Where 16S rRNA gene amplicon sequencing is the classic microbiota sequencing, shotgun metagenomic sequencing surveys the entire genome and genetic material of all organisms present in a sample, as opposed to only the 16S rRNA gene in bacteria. Shotgun
metagenomic sequencing was utilized in Chapter 3 of this thesis. Metagenomic sequencing is less susceptible to biases inherent in amplicon sequencing, can provide higher taxonomic resolution, and can capture information from host, bacterial, viral, and fungal DNA, as well as functional pathways present in a sample (Hillmann et al., 2018; Jovel et al., 2016).
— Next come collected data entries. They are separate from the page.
(** C5, on the code.  Taken alone, the three-key global row gives one
    namespace record, and the row with a [cmd] key, the global row with
    four keys and the per-user row give none.  Put behind the three-key
    row, each of them adds a copy of its record to the statistics
    sequence: four records come back for one emitting row. *)
Theorem ns_record_row_repeated :
  parseNSsInfo (nsRaw [rowFiles]) = Ok ([recFiles], []) /\
  parseNSsInfo (nsRaw [rowClose]) = Ok ([], []) /\
  parseNSsInfo (nsRaw [rowBoot]) = Ok ([], []) /\
  parseNSsInfo (nsRaw [rowUser]) = Ok ([], []) /\
  parseNSsInfo (nsRaw [rowFiles; rowClose; rowBoot; rowUser])
    = Ok ([recFiles; recFiles; recFiles; recFiles], []).
Proof. split; [|split; [|split; [|split]]]; vm_compute; reflexivity. Qed.

End Namespace.

Section Execute.

(** C6, on the code.  When the subprocess exits with status 2, the
    revision under [eosclient/eos.go] returns the not-found error
    [api.NewError(api.StorageNotFoundErrorCode)]; the other revision
    returns the placeholder [fmt.Errorf("error: FIXME")] in its place.
    Neither is the exit error of the run.  For every other exit status
    the exit error of the run is returned as it is, and in every case,
    success included, both captured texts are returned. *)
Theorem execute_classifies_exit_status (out err : string) :
  (execute (mkRun out err (Some (ExitError (Some 2%Z))))
     = (out, err, Some (ErrorString "error: FIXME")) /\
   execute_api (mkRun out err (Some (ExitError (Some 2%Z))))
     = (out, err, Some (ApiError StorageNotFoundErrorCode)) /\
   isExitError (ErrorString "error: FIXME") = false /\
   isExitError (ApiError StorageNotFoundErrorCode) = false) /\
  (forall status : Z, status <> 2%Z ->
     execute (mkRun out err (Some (ExitError (Some status))))
       = (out, err, Some (ExitError (Some status))) /\
     execute_api (mkRun out err (Some (ExitError (Some status))))
       = (out, err, Some (ExitError (Some status)))) /\
  (forall e : option error,
     (execute (mkRun out err e)).1 = (out, err) /\
     (execute_api (mkRun out err e)).1 = (out, err)) /\
  execute (mkRun out err None) = (out, err, None) /\
  execute_api (mkRun out err None) = (out, err, None).
Proof.
  split; [repeat split|]. split; [|split; [|split; reflexivity]].
  - intros status Hs. unfold execute, execute_api, executeWith. cbn.
    destruct (Z.eqb_spec status 2); [done | split; reflexivity].
  - intros e. split; reflexivity.
Qed.

Lemma execute_classifies_exit_status_witness :
  execute (mkRun "out" "err" (Some (ExitError (Some 1%Z))))
    = ("out", "err", Some (ExitError (Some 1%Z))) /\
  execute_api (mkRun "out" "err" (Some (ExitError (Some 1%Z))))
    = ("out", "err", Some (ExitError (Some 1%Z))).
Proof.
  destruct (execute_classifies_exit_status "out" "err") as (_ & H & _).
  apply (H 1%Z). discriminate.
Defined.

End Execute.

(** * Further properties of the tokenizer *)

Section TokenizerMore.
Import Utf8 Unicode Strings.

(** X1.  The tokenizer either returns a map or panics at [x[1]]. *)
Theorem getMap_outcome (line : string) :
  ((exists m, getMap line = Ok m) <-> Forall wellFormed (items line)) /\
  (getMap line = Panic (IndexOutOfRange 1 1) <-> ~ Forall wellFormed (items line)) /\
  (forall e, getMap line <> Err e) /\
  (forall p, getMap line = Panic p -> p = IndexOutOfRange 1 1).
Proof.
  unfold getMap.
  assert (Hdec : forall it, Decision (wellFormed it))
    by (intros it; unfold wellFormed; apply _).
  destruct (decide (Forall wellFormed (items line))) as [H|H].
  - rewrite (fillMap_ok _ _ H).
    repeat split; try done; eauto.
  - rewrite (fillMap_malformed _ _ H).
    repeat split; try done. intros [m Hm]. done.
    intros p [= <-]. done.
Qed.

Lemma foldl_insert_last (its : list string) (k : string) :
  foldl (fun acc item => <[itemKey item := itemValue item]> acc)
        (∅ : gmap string string) its !! k
  = itemValue <$> last (filter (fun it => itemKey it = k) its).
Proof.
  induction its as [|it its IH] using rev_ind; [reflexivity|].
  rewrite foldl_app, filter_app. cbn [foldl].
  destruct (decide (itemKey it = k)) as [E|E].
  - rewrite filter_cons_True, filter_nil by done.
    rewrite last_snoc. cbn. rewrite E. apply lookup_insert_eq.
  - rewrite filter_cons_False, filter_nil, app_nil_r by done.
    rewrite lookup_insert_ne by done. exact IH.
Qed.

(** X2.  Last key wins, and neither keys nor values hold a [=]. *)
Theorem getMap_last_key_wins (line : string) :
  Forall wellFormed (items line) ->
  exists m, getMap line = Ok m /\
    (forall k, m !! k =
       itemValue <$> last (filter (fun it => itemKey it = k) (items line))) /\
    (forall k v, m !! k = Some v ->
       hasByte "=" k = false /\ hasByte "=" v = false).
Proof.
  intros H. eexists. split; [unfold getMap; now apply fillMap_ok|].
  split; [apply foldl_insert_last|].
  intros k v. rewrite foldl_insert_last.
  destruct (last _) as [it|] eqn:E; [|done]. intros [= <-].
  apply last_Some_elem_of, list_elem_of_filter in E as [<- _].
  split; apply hasByte_before.
Qed.

Lemma getMap_last_key_wins_witness :
  exists m, getMap "a=1 b=2 a=3=4" = Ok m /\
    (forall k, m !! k =
       itemValue <$> last (filter (fun it => itemKey it = k) (items "a=1 b=2 a=3=4"))) /\
    (forall k v, m !! k = Some v ->
       hasByte "=" k = false /\ hasByte "=" v = false).
Proof.
  apply (getMap_last_key_wins "a=1 b=2 a=3=4").
  vm_compute. repeat constructor.
Defined.

Lemma f_plain (r : rune) :
  In_ r Quotation_Mark = false -> f 0%N r = (IsSpace r, 0%N).
Proof.
  intros H. unfold f.
  destruct (N.eqb_spec r 0) as [->|_]; [reflexivity|]. cbn [N.eqb negb].
  now rewrite H.
Qed.

Lemma fieldsLoop_spaces (rs : list (rune * string)) :
  Forall (fun c => IsSpace c.1 = true) rs -> fieldsLoop f 0%N None rs = [].
Proof.
  induction 1 as [|[r b] rs Hr _ IH]; [reflexivity|].
  rewrite fieldsLoop_cons, f_space by exact Hr. exact IH.
Qed.

(** X3.  A line of white space only gives the empty map. *)
Theorem getMap_blank (line : string) :
  Forall (fun c => IsSpace c.1 = true) (range line) ->
  items line = [] /\ getMap line = Ok ∅.
Proof.
  intros H. assert (E : items line = []) by now apply fieldsLoop_spaces.
  split; [exact E|]. unfold getMap. now rewrite E.
Qed.

Lemma getMap_blank_witness :
  items "   " = [] /\ getMap "   " = Ok ∅.
Proof.
  apply (getMap_blank "   ").
  assert (E : range "   " = [(32%N, " "); (32%N, " "); (32%N, " ")])
    by (vm_compute; reflexivity).
  rewrite E. repeat constructor.
Defined.

Lemma fieldsLoop_plain (rs : list (rune * string))
    (open : option (list (rune * string))) :
  Forall (fun c => isQuote c = false) rs ->
  (forall cur, open = Some cur ->
     cur <> [] /\ Forall (fun c => notSpace c = true) cur) ->
  exists spans : list (list (rune * string)),
    fieldsLoop f 0%N (bytesOf <$> open) rs = map bytesOf spans /\
    Forall (fun sp => sp <> [] /\ Forall (fun c => notSpace c = true) sp) spans /\
    concat spans = (default [] open ++ filter notSpace rs)%list.
Proof.
  intros H; revert open; induction H as [|[r b] rs Hr _ IH]; intros open Ho.
  - destruct open as [cur|].
    + exists [cur]. split; [reflexivity|]. split; [|cbn; now rewrite !app_nil_r].
      constructor; [now apply Ho | constructor].
    + exists []. split; [reflexivity|]. split; [constructor | reflexivity].
  - rewrite fieldsLoop_cons, f_plain by exact Hr. cbn [fst snd].
    destruct (IsSpace r) eqn:Esp.
    + destruct (IH None) as (spans & Hs & Hg & Hc); [done|].
      rewrite filter_cons_False
        by (unfold notSpace; cbn [fst]; rewrite Esp; intros []).
      destruct open as [cur|]; cbn [fmap option_fmap option_map from_option].
      * exists (cur :: spans). split; [cbn; now rewrite <- Hs|].
        split; [constructor; [now apply Ho | exact Hg]|].
        cbn [concat]. rewrite Hc. reflexivity.
      * exists spans. split; [exact Hs|]. split; [exact Hg | exact Hc].
    + assert (Hn : notSpace (r, b) = true) by (unfold notSpace; cbn; now rewrite Esp).
      destruct (IH (Some (default [] open ++ [(r, b)])%list))
        as (spans & Hs & Hg & Hc).
      { intros cur [= <-]. split; [now destruct (default [] open)|].
        apply Forall_app. split; [|now repeat constructor].
        destruct open as [cur|]; [now apply Ho | constructor]. }
      exists spans. split; [|split; [exact Hg|]].
      * rewrite <- Hs. f_equal. destruct open as [cur|]; cbn.
        -- now rewrite bytesOf_app, bytesOf_one.
        -- now rewrite app_nil_r_s.
      * rewrite Hc. rewrite filter_cons_True by (now rewrite Hn).
        unfold default; cbn [from_option id]. now rewrite <- app_assoc.
Qed.


Lemma rangeFuel_chunks (n : nat) (s : string) :
  Forall (fun c : rune * string => c.2 <> "") (rangeFuel n s).
Proof.
  revert s; induction n as [|n IH]; intros [|c s]; try constructor.
  cbn [rangeFuel]. pose proof (decode_width c s) as Hw.
  destruct (DecodeRuneInString (String c s)) as [r w]. cbn [snd] in Hw.
  constructor; [|apply IH]. cbn. destruct w; [lia | done].
Qed.

Lemma fieldsLoop_nonempty (rs : list (rune * string)) (st : rune)
    (start : option string) :
  Forall (fun c : rune * string => c.2 <> "") rs ->
  (forall cur, start = Some cur -> cur <> "") ->
  Forall (fun item => item <> "") (fieldsLoop f st start rs).
Proof.
  intros H; revert st start; induction H as [|[r b] rs Hb _ IH]; intros st start Hs.
  - destruct start as [cur|]; repeat constructor. now apply Hs.
  - rewrite fieldsLoop_cons. destruct (f st r).1.
    + apply Forall_app. split; [|now apply IH].
      destruct start as [cur|]; repeat constructor. now apply Hs.
    + apply IH. intros cur [= <-]. cbn in Hb.
      destruct start as [c0|]; cbn; [|exact Hb].
      destruct c0; [now destruct (Hs "") | done].
Qed.


(** X5.  No field is empty. *)
Theorem items_nonempty (line : string) :
  Forall (fun item => item <> "") (items line).
Proof. apply fieldsLoop_nonempty; [apply rangeFuel_chunks | done]. Qed.

Lemma fieldsLoop_last_open (rs : list (rune * string)) (q : rune) (cur : string) :
  q <> 0%N -> Forall (fun c => c.1 <> q) rs ->
  fieldsLoop f q (Some cur) rs = [cur +:+ bytesOf rs].
Proof.
  intros Hq H. rewrite <- (app_nil_r rs) at 1.
  now rewrite fieldsLoop_quoted.
Qed.

Lemma fieldsLoop_unclosed (pre rest : list (rune * string)) (q : rune)
    (qb : string) (st : rune) (start : option string) :
  In_ q Quotation_Mark = true ->
  quoteAfter st pre = 0%N ->
  Forall (fun c => c.1 <> q) rest ->
  exists a,
    last (fieldsLoop f st start (pre ++ (q, qb) :: rest)%list)
    = Some (a +:+ qb +:+ bytesOf rest).
Proof.
  intros Hq Hst Hrest. pose proof (isQuote_nonzero q Hq) as Hq0.
  revert st start Hst; induction pre as [|[r b] pre IH]; intros st start Hst.
  - cbn in Hst. subst st. cbn [app].
    rewrite fieldsLoop_cons, f_open by done. cbn [fst snd].
    rewrite fieldsLoop_last_open by done.
    exists (default "" start). destruct start as [cur|]; cbn;
      now rewrite ?app_assoc_s.
  - cbn [app]. rewrite fieldsLoop_cons.
    change (quoteAfter (f st r).2 pre = 0%N) in Hst.
    destruct (f st r).1.
    + destruct (IH (f st r).2 None Hst) as (a & E).
      exists a. rewrite last_app, E. reflexivity.
    + apply IH. exact Hst.
Qed.
(* ===================================================================== *)
(** ** Engine interface *)
(* ===================================================================== *)

(** Native handles are non-null addresses; a nullable pointer is an
    [option]. *)
Definition ZL_CCtx := Z.
Definition ZL_DCtx := Z.
Definition ZL_Compressor := Z.
Definition ZL_TypedRef := Z.
Definition ZL_TypedBuffer := Z.
Definition ZL_FrameInfo := Z.

(** [ZL_Report]: a value or an error code. *)
Inductive ZL_Report : Type :=
| ZL_returnValue (v : Z)
| ZL_returnError (code : Z).

Definition ZL_isError (r : ZL_Report) : bool :=
  match r with ZL_returnValue _ => false | ZL_returnError _ => true end.

(** Only consulted after [ZL_isError] answered false. *)
Definition ZL_validResult (r : ZL_Report) : Z :=
  match r with ZL_returnValue v => v | ZL_returnError _ => 0 end.

Inductive ZL_CParam : Type :=
| ZL_CParam_formatVersion
| ZL_CParam_stickyParameters
| ZL_CParam_compressionLevel.

Inductive ZL_GraphID : Type :=
| ZL_GRAPH_COMPRESS_GENERIC
| ZL_GRAPH_custom (id : Z).

(** [ZL_Type] is a C enum; the numbering is the one of the engine's public
    header. *)
Definition ZL_Type := Z.
Definition ZL_Type_serial : ZL_Type := 1.
Definition ZL_Type_struct : ZL_Type := 2.
Definition ZL_Type_numeric : ZL_Type := 4.
Definition ZL_Type_string : ZL_Type := 8.

(** What a C++ call can throw: something derived from [std::exception]
    (with its [what()] text), or anything else. *)
Inductive cpp_exception : Type :=
| StdException (what : string)
| NonStdException.

(** Outcome of [openzl::sddl::Compiler::compile]. *)
Inductive compile_outcome : Type :=
| Compiled (blob : bytes)
| Thrown (e : cpp_exception).
(** * Employee turnover dashboard: session, fetch and fallback model

    A shallow embedding of the Next.js frontend of the employee turnover
    prediction system: the browser's token slot ([localStorage 'token']),
    the outbound HTTP requests, the view controllers' fetch/fallback
    handlers, the percentage formatter and the High Risk Table. *)

From Stdlib Require Import List String Ascii ZArith QArith Qround Qabs Lia Lqa Bool.
Import ListNotations.
Open Scope string_scope.
Set Warnings "-register-all".

(* ================================================================= *)
(** ** Browser state: the token slot, the location and the request log *)

(** Completion of an async handler: normal return or an exception that
    escapes it. *)
Inductive completion (A : Type) :=
| Normal (a : A)
| Throw (e : string).
Arguments Normal {A} a.
Arguments Throw {A} e.

(** JSON values, as [response.json()] and [JSON.stringify] see them. *)
Inductive json :=
| JNull
| JBool (b : bool)
| JNum (q : Q)
| JStr (s : string)
| JArr (l : list json)
| JObj (kv : list (string * json)).

(** JavaScript truthiness of a value, [None] standing for [undefined]. *)
Definition truthy (v : option json) : bool :=
  match v with
  | None | Some JNull => false
  | Some (JBool b) => b
  | Some (JNum q) => negb (Qeq_bool q 0)
  | Some (JStr s) => negb (String.eqb s "")
  | Some (JArr _) | Some (JObj _) => true
  end.

(** [a < b] on numbers. *)
Definition Qltb (a b : Q) : bool := negb (Qle_bool b a).

(** [a || b] on JSON values. *)
Definition js_or (a : option json) (b : json) : json :=
  if truthy a then match a with Some v => v | None => b end else b.

(** Property read [data.f]: [undefined] on a missing key or a primitive,
    a [TypeError] on [null]. [JSON.parse] keeps the last duplicate key. *)
Definition get_field (v : json) (f : string) : completion (option json) :=
  match v with
  | JNull => Throw "TypeError"
  | JObj kv =>
      Normal (match find (fun p => String.eqb (fst p) f) (rev kv) with
              | Some (_, x) => Some x
              | None => None
              end)
  | _ => Normal None
  end.

(** An outbound HTTP request, as it leaves [fetch] or the API client. *)
Record request := mkRequest {
  req_method : string;
  req_url : string;
  req_auth : option string;      (** value of the Authorization header *)
  req_body : option json         (** the JSON payload sent *)
}.

(** The part of the browser every component shares: [localStorage]'s
    ['token'] key, a pending [window.location.href] / [router.push]
    target, the requests issued so far and the [alert]s shown (most
    recent last). *)
Record browser := mkBrowser {
  token : option string;
  href : option string;
  sent : list request;
  alerts : list string
}.

Definition setItem_token (v : string) (b : browser) : browser :=
  mkBrowser (Some v) (href b) (sent b) (alerts b).

Definition removeItem_token (b : browser) : browser :=
  mkBrowser None (href b) (sent b) (alerts b).

Definition navigate (url : string) (b : browser) : browser :=
  mkBrowser (token b) (Some url) (sent b) (alerts b).

Definition issue (r : request) (b : browser) : browser :=
  mkBrowser (token b) (href b) (sent b ++ [r]) (alerts b).

Definition alert (msg : string) (b : browser) : browser :=
  mkBrowser (token b) (href b) (sent b) (alerts b ++ [msg]).

(** [`Bearer ${localStorage.getItem('token')}`]: a template literal, so a
    missing token is rendered as the text [null]. *)
Definition bearer_header (b : browser) : string :=
  "Bearer " ++ match token b with Some t => t | None => "null" end.

Definition api_base : string := "http://localhost:8000/api/v1/".
(** * R-Car VSP1 display lists (vsp1_dl.c): model and properties

    The display list manager of the VSP1 driver keeps a pool of display
    lists, hands them to callers, and moves committed lists through the
    three slots [pending], [queued] and [active] as the hardware takes
    them.  All containers of the driver are intrusive, circular,
    doubly-linked kernel lists ([struct list_head]); the model keeps them
    at that level: every [struct list_head] of the driver is a cell of a
    link memory, addressed by the object and member it is embedded in. *)

From stdpp Require Import gmap list.

(** ** Outcomes of a C computation *)

(** What a C function can do besides returning: dereference a null or
    poisoned or dangling pointer, write past the end of an array, or keep
    looping (the model then runs out of fuel). *)
Inductive fault := NullDeref | BadPointer | Overrun.

Inductive result (A : Type) : Type :=
  | Done (a : A)
  | Fault (f : fault)
  | OutOfFuel.
Arguments Done {A} a.
Arguments Fault {A} f.
Arguments OutOfFuel {A}.

Global Instance result_ret : MRet result := λ A a, Done a.
Global Instance result_bind : MBind result := λ A B f m,
  match m with
  | Done a => f a
  | Fault e => Fault e
  | OutOfFuel => OutOfFuel
  end.

Definition of_option {A} (e : fault) (o : option A) : result A :=
  match o with Some a => Done a | None => Fault e end.

(** ** Kernel lists *)

(** Modelled from the spec: the list primitives of the kernel
    (include/linux/list.h) are not among the source files.  Section 9 of
    the spec describes the free pool, the fragment list and the chain as
    "embedded link nodes" with "cyclic back-references"; the definitions
    below are the kernel's circular doubly-linked list, without its
    optional debugging checks, on a memory of [list_head] cells. *)
Module klist.

Inductive ptr (K : Type) : Type :=
  | NULL
  | LIST_POISON1
  | LIST_POISON2
  | Ptr (a : K).
Arguments NULL {K}.
Arguments LIST_POISON1 {K}.
Arguments LIST_POISON2 {K}.
Arguments Ptr {K} a.

Record list_head (K : Type) : Type := ListHead { next : ptr K; prev : ptr K }.
Arguments ListHead {K} next prev.
Arguments next {K} l.
Arguments prev {K} l.

Global Instance ptr_eq_dec `{EqDecision K} : EqDecision (ptr K).
Proof. solve_decision. Defined.

Section ops.
Context `{Countable K}.
Abbreviation mem := (gmap K (list_head K)).

Definition deref (p : ptr K) : result K :=
  match p with
  | Ptr a => Done a
  | NULL => Fault NullDeref
  | _ => Fault BadPointer
  end.

Definition load (a : K) (m : mem) : result (list_head K) :=
  of_option BadPointer (m !! a).

Definition rd_next (a : K) (m : mem) : result (ptr K) :=
  c ← load a m; Done (next c).
Definition rd_prev (a : K) (m : mem) : result (ptr K) :=
  c ← load a m; Done (prev c).
Definition wr_next (a : K) (v : ptr K) (m : mem) : result mem :=
  c ← load a m; Done (<[a := ListHead v (prev c)]> m).
Definition wr_prev (a : K) (v : ptr K) (m : mem) : result mem :=
  c ← load a m; Done (<[a := ListHead (next c) v]> m).

(** list->next = list; list->prev = list; *)
Definition INIT_LIST_HEAD (list : K) (m : mem) : result mem :=
  m ← wr_next list (Ptr list) m;
  wr_prev list (Ptr list) m.

(** next->prev = new; new->next = next; new->prev = prev;
    prev->next = new; *)
Definition __list_add (new prev next : K) (m : mem) : result mem :=
  m ← wr_prev next (Ptr new) m;
  m ← wr_next new (Ptr next) m;
  m ← wr_prev new (Ptr prev) m;
  wr_next prev (Ptr new) m.

(** __list_add(new, head->prev, head); *)
Definition list_add_tail (new head : K) (m : mem) : result mem :=
  p ← rd_prev head m;
  p ← deref p;
  __list_add new p head m.

(** next->prev = prev; prev->next = next; *)
Definition __list_del (prev next : K) (m : mem) : result mem :=
  m ← wr_prev next (Ptr prev) m;
  wr_next prev (Ptr next) m.

(** __list_del(entry->prev, entry->next);
    entry->next = LIST_POISON1; entry->prev = LIST_POISON2; *)
Definition list_del (entry : K) (m : mem) : result mem :=
  p ← rd_prev entry m;
  n ← rd_next entry m;
  p ← deref p;
  n ← deref n;
  m ← __list_del p n m;
  m ← wr_next entry LIST_POISON1 m;
  wr_prev entry LIST_POISON2 m.

(** head->next == head *)
Definition list_empty (head : K) (m : mem) : result bool :=
  n ← rd_next head m; Done (bool_decide (n = Ptr head)).

(** list->next == head *)
Definition list_is_last (list head : K) (m : mem) : result bool :=
  n ← rd_next list m; Done (bool_decide (n = Ptr head)).

(** first = list->next; last = list->prev;
    first->prev = prev; prev->next = first;
    last->next = next; next->prev = last; *)
Definition __list_splice (list prev next : K) (m : mem) : result mem :=
  first ← rd_next list m;
  last ← rd_prev list m;
  first ← deref first;
  m ← wr_prev first (Ptr prev) m;
  m ← wr_next prev (Ptr first) m;
  last ← deref last;
  m ← wr_next last (Ptr next) m;
  wr_prev next (Ptr last) m.

(** if (!list_empty(list)) {
      __list_splice(list, head, head->next); INIT_LIST_HEAD(list); } *)
Definition list_splice_init (list head : K) (m : mem) : result mem :=
  e ← list_empty list m;
  if (e : bool) then Done m
  else
    n ← rd_next head m;
    n ← deref n;
    m ← __list_splice list head n m;
    INIT_LIST_HEAD list m.

(** [list_for_each_entry(pos, head, member) body]: the cursor starts
    at the node after [head] and the loop ends when it is back at
    [head].  The loop runs over the address [a] of the member; the
    body receives it and takes the enclosing entry itself.  [S] is
    the state the body works on (with the body's local variables,
    if any) and [links] the link memory in it. *)
Section for_each.
Context {S : Type} (links : S → mem) (head : K)
        (body : K → S → result S).

Fixpoint list_for_each_from (fuel : nat) (a : K) (s : S) : result S :=
  match fuel with
  | O => OutOfFuel
  | Datatypes.S fuel =>
      if decide (a = head) then Done s
      else
        s ← body a s;
        n ← rd_next a (links s);
        a ← deref n;
        list_for_each_from fuel a s
  end.

Definition list_for_each_entry (fuel : nat) (s : S) : result S :=
  n ← rd_next head (links s);
  a ← deref n;
  list_for_each_from fuel a s.
End for_each.
End ops.
End klist.
Import klist.


(** ** Data model *)

Definition u32 (x : Z) : Z := x `mod` 2 ^ 32.

(** #define VSP1_DL_NUM_ENTRIES 256, VSP1_DLH_INT_ENABLE (1 << 1),
    VSP1_DLH_AUTO_START (1 << 0) *)
Definition VSP1_DL_NUM_ENTRIES : Z := 256.
Definition VSP1_DLH_INT_ENABLE : Z := Z.shiftl 1 1.
Definition VSP1_DLH_AUTO_START : Z := Z.shiftl 1 0.

(** struct vsp1_dl_header_list (packed, 8 bytes) *)
Record vsp1_dl_header_list := HeaderList { num_bytes : Z; addr : Z }.

(** sizeof(struct vsp1_dl_header_list) and sizeof(struct vsp1_dl_entry):
    two u32 each. *)
Definition sizeof_header_list : Z := 8.
Definition sizeof_entry : Z := 8.

(** struct vsp1_dl_header (packed): [lists] has 8 slots. *)
Record vsp1_dl_header := Header {
  num_lists : Z;
  lists : list vsp1_dl_header_list;
  next_header : Z;
  flags : Z
}.
Definition HEADER_LISTS : nat := 8.
(** sizeof(struct vsp1_dl_header) = 4 + 8 * 8 + 4 + 4 *)
Definition sizeof_header : Z := 4 + 8 * sizeof_header_list + 4 + 4.

(** struct vsp1_dl_entry *)
Record vsp1_dl_entry := Entry { entry_addr : Z; entry_data : Z }.

(** struct vsp1_dl_body, without its [list] member, which is a cell of
    the link memory.  [dlb_entries] is the DMA memory of the body, as far
    as it has been written. *)
Record vsp1_dl_body := Body {
  dlb_entries : gmap Z vsp1_dl_entry;
  dlb_dma : Z;
  dlb_size : Z;
  dlb_num_entries : Z
}.

(** struct vsp1_dl_list, without its members [list], [fragments] and
    [chain], which are cells of the link memory.  [header] is [None] for
    a headerless list (a null pointer in C); [dma] is the device address
    of the header. *)
Record vsp1_dl_list := DisplayList {
  header : option vsp1_dl_header;
  dma : Z;
  body0 : vsp1_dl_body;
  has_chain : bool;
  internal : bool
}.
However, it is significantly more expensive than 16S rRNA gene sequencing for both sequencing platform and computational costs and has fewer computational tools and databases available for analysis (Gevers et al., 2012).
The bioinformatic analysis of NGS data is complex, time-consuming, and there is no
standard methodology across the field. Datasets generated by high-throughput sequencing are compositional in nature, as there is an arbitrary “total” imposed by the sequencing
instrument; although the reads are discrete counts, they represent just a sampling of the original genetic material present in the sample (Gloor et al., 2017). When microbiome data are not treated in the appropriate compositional manner, incorrect assumptions and
conclusions can be drawn (for example, the difference between claims of changes in absolute vs. relative abundance). Quantitative Insights Into Microbial Ecology (QIIME) is a
commonly used analysis toolkit originally developed for pyrosequencing datasets, which facilitates data visualization, diversity analysis, and simple statistics (Caporaso et al., 2010). Several other analysis tools have been developed to overcome challenges in microbiome data analysis, including ALDEx2, and compositional data analysis packages within R software (van den Boogaart and Tolosana-Delgado, 2008; Fernandes et al., 2013; McMurdie and Holmes, 2013; R Core Team, 2013). These sequencing and bioinformatic tools have been utilized throughout the chapters of this thesis in various patient and sample populations, with the aim of determining how the microbiota influences stone disease.
A) The 16S rRNA gene has highly conserved (light blue) regions surrounding nine variable (dark blue) regions. B) The primers utilized in this thesis amplified base pairs 515-806 encompassing the fourth variable region, and contained an Illumina adapter (sequences shown), followed by four random nucleotides, one of sixteen unique 12-mer barcodes (not shown), and the forward and reverse primers (sequences shown).